If all goes as planned and the weather cooperates, work is expected to begin in April on replanting forest land burned by the Hawken fire west of Reno.
The fire last July burned 2,700 acres, but no homes were lost. The U.S. Forest Service said as many as 120,000 tree seedlings will be planted over the next three years.
"We'll wait for the snow to get off the site and soil temperatures that are adequate," said Amanda Brinnand, a forester with the Carson Ranger District.
The Hawken Fire, ignited July 6 by sparks from grinding equipment at a construction site, raced through canyons and hilly terrain near Caughlin Ranch.
Most of the burned acreage is federally owned, with 1,949 acres charred in the national forest and 469 acres of that land in the Mount Rose Wilderness.
The wilderness area will be left to heal on its own, but the Forest Service plans to offer a helping hand in other parts of the burn area. The idea is to bring back the trees.
"There were some areas that sustained very heavy mortality, 100 percent, and those are the areas we're planting first," Brinnand said.
Some 20,000 conifer seedlings will be planted this spring in areas burned most severely by the fire, Brinnand said. That's ahead of a far larger effort in spring 2009, when 90,000 seedlings are planned for planting.
Cost of restoration planning and the first year of planting will be about $63,000.
In all, as many as 450 acres will be planted with Jeffrey, ponderosa and sugar pine seedlings during the next three years, according to the rehabilitation plan.
Another stage of restoration still is several months away, and its size will depend on how many burned but still-living trees die.
"This winter, this wet winter, should help them survive, but a lot of them are too damaged," Brinnand said. "They will still die."
Some of those that do will become firewood. About June, depending on how well roads in the fire area dry, the public will be offered the opportunity to obtain permits to collect wood from fire-killed trees on as many as 200 acres near existing roads.

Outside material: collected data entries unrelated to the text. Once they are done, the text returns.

(** * HeaterMeter control core: a shallow embedding of [grillpid.cpp]

    The development follows [src/arduino/heatermeter/grillpid.cpp]
    function by function.  The target is an 8-bit AVR: [int] and
    [unsigned int] are 16 bits wide, [unsigned char] is 8 bits wide and
    [float] is IEEE-754 binary32.  Integers are values of [Z] with the
    wrap-around of each C type written out; floats are [spec_float] values
    rounded to binary32. *)

From Stdlib Require Import ZArith Bool List Lia Ascii.
From Stdlib Require Import Floats.SpecFloat.
Import ListNotations.
Local Open Scope Z_scope.

(** ** Machine integers *)

Module MachInt.

(** [unsigned char] *)
Definition u8 (z : Z) : Z := z mod 256.

(** [unsigned int] *)
Definition u16 (z : Z) : Z := z mod 65536.

(** [int]; signed overflow wraps on the target. *)
Definition i16 (z : Z) : Z := (z + 32768) mod 65536 - 32768.

Definition INT_MAX : Z := 32767.
Definition INT_MIN : Z := -32768.

(** Arduino's [constrain(amt,low,high)] macro:
    [((amt)<(low)?(low):((amt)>(high)?(high):(amt)))]. *)
Definition constrain (amt low high : Z) : Z :=
  if amt <? low then low else if amt >? high then high else amt.

(** [bit_is_set(sfr, bit)] *)
Definition bit_is_set (sfr b : Z) : bool := Z.testbit sfr b.

(** [mappct(o, a, b)]: [(((b - a) * (unsigned int)o / 100) + a)],
    evaluated in [unsigned int]. *)
Definition mappct (o a b : Z) : Z :=
  u16 (u16 (u16 (b - a) * u16 o) / 100 + a).

End MachInt.
Import MachInt.

(** ** binary32 floats *)

Module F32.

Definition float : Type := spec_float.

Definition prec : Z := 24.
Definition emax : Z := 128.

Definition NAN : float := S754_nan.

Definition isnan (x : float) : bool :=
  match x with S754_nan => true | _ => false end.

Definition add : float -> float -> float := SFadd prec emax.
Definition sub : float -> float -> float := SFsub prec emax.
Definition mul : float -> float -> float := SFmul prec emax.
Definition div : float -> float -> float := SFdiv prec emax.

Definition ltb : float -> float -> bool := SFltb.
Definition leb : float -> float -> bool := SFleb.
Definition gtb (x y : float) : bool := SFltb y x.

(** Conversion of an integer value to [float]. *)
Definition of_int (z : Z) : float := binary_normalize prec emax z 0 false.

(** The decimal literal [n / 10^k], rounded once. *)
Definition of_ratio (n d : Z) : float := div (of_int n) (of_int d).

(** Truncation toward zero of a finite value; [None] for NaN and the
    infinities. *)
Definition trunc (x : float) : option Z :=
  match x with
  | S754_zero _ => Some 0
  | S754_finite s m e =>
      let a := match e with
               | Z0 => Zpos m
               | Zpos p => Zpos m * 2 ^ Zpos p
               | Zneg p => Zpos m / 2 ^ Zpos p
               end in
      Some (if s then - a else a)
  | _ => None
  end.

(** The [(int)x] cast.  Where the truncated value does not fit into
    [int] (and for NaN and the infinities) C leaves the result
    undefined; [undef] is what the target returns there. *)
Definition to_int (undef : float -> Z) (x : float) : Z :=
  match trunc x with
  | Some z => if (INT_MIN <=? z) && (z <=? INT_MAX) then z else i16 (undef x)
  | None => i16 (undef x)
  end.

End F32.
Import F32.

(** ** ProbeAlarm *)

Inductive alarm_idx : Set := ALARM_IDX_LOW | ALARM_IDX_HIGH.

(** The three two-element arrays of the class, one field per element. *)
Record ProbeAlarm : Set := mkProbeAlarm {
  Thresholds_LOW : Z;
  Thresholds_HIGH : Z;
  Ringing_LOW : bool;
  Ringing_HIGH : bool;
  Armed_LOW : bool;
  Armed_HIGH : bool
}.

Definition Thresholds (a : ProbeAlarm) (idx : alarm_idx) : Z :=
  match idx with
  | ALARM_IDX_LOW => Thresholds_LOW a
  | ALARM_IDX_HIGH => Thresholds_HIGH a
  end.

Definition Ringing (a : ProbeAlarm) (idx : alarm_idx) : bool :=
  match idx with
  | ALARM_IDX_LOW => Ringing_LOW a
  | ALARM_IDX_HIGH => Ringing_HIGH a
  end.

Definition Armed (a : ProbeAlarm) (idx : alarm_idx) : bool :=
  match idx with
  | ALARM_IDX_LOW => Armed_LOW a
  | ALARM_IDX_HIGH => Armed_HIGH a
  end.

Foresters also will be watching how highly flammable mountain mahogany recovers from the fire.
If it doesn't, and Brinnand said the brush typically doesn't bounce back well from fires, it could be replanted on as many as 50 acres. Shrub seedlings could be planted on another 200 acres.
Restoration efforts on privately owned land burned by the Hawken Fire already have occurred. In early February, Washoe County and the Nevada Land Conservancy used a helicopter to seed about 350 acres.
Last fall, crews sprayed seed and hydromulch on 40 acres to help control erosion close to Caughlin Ranch.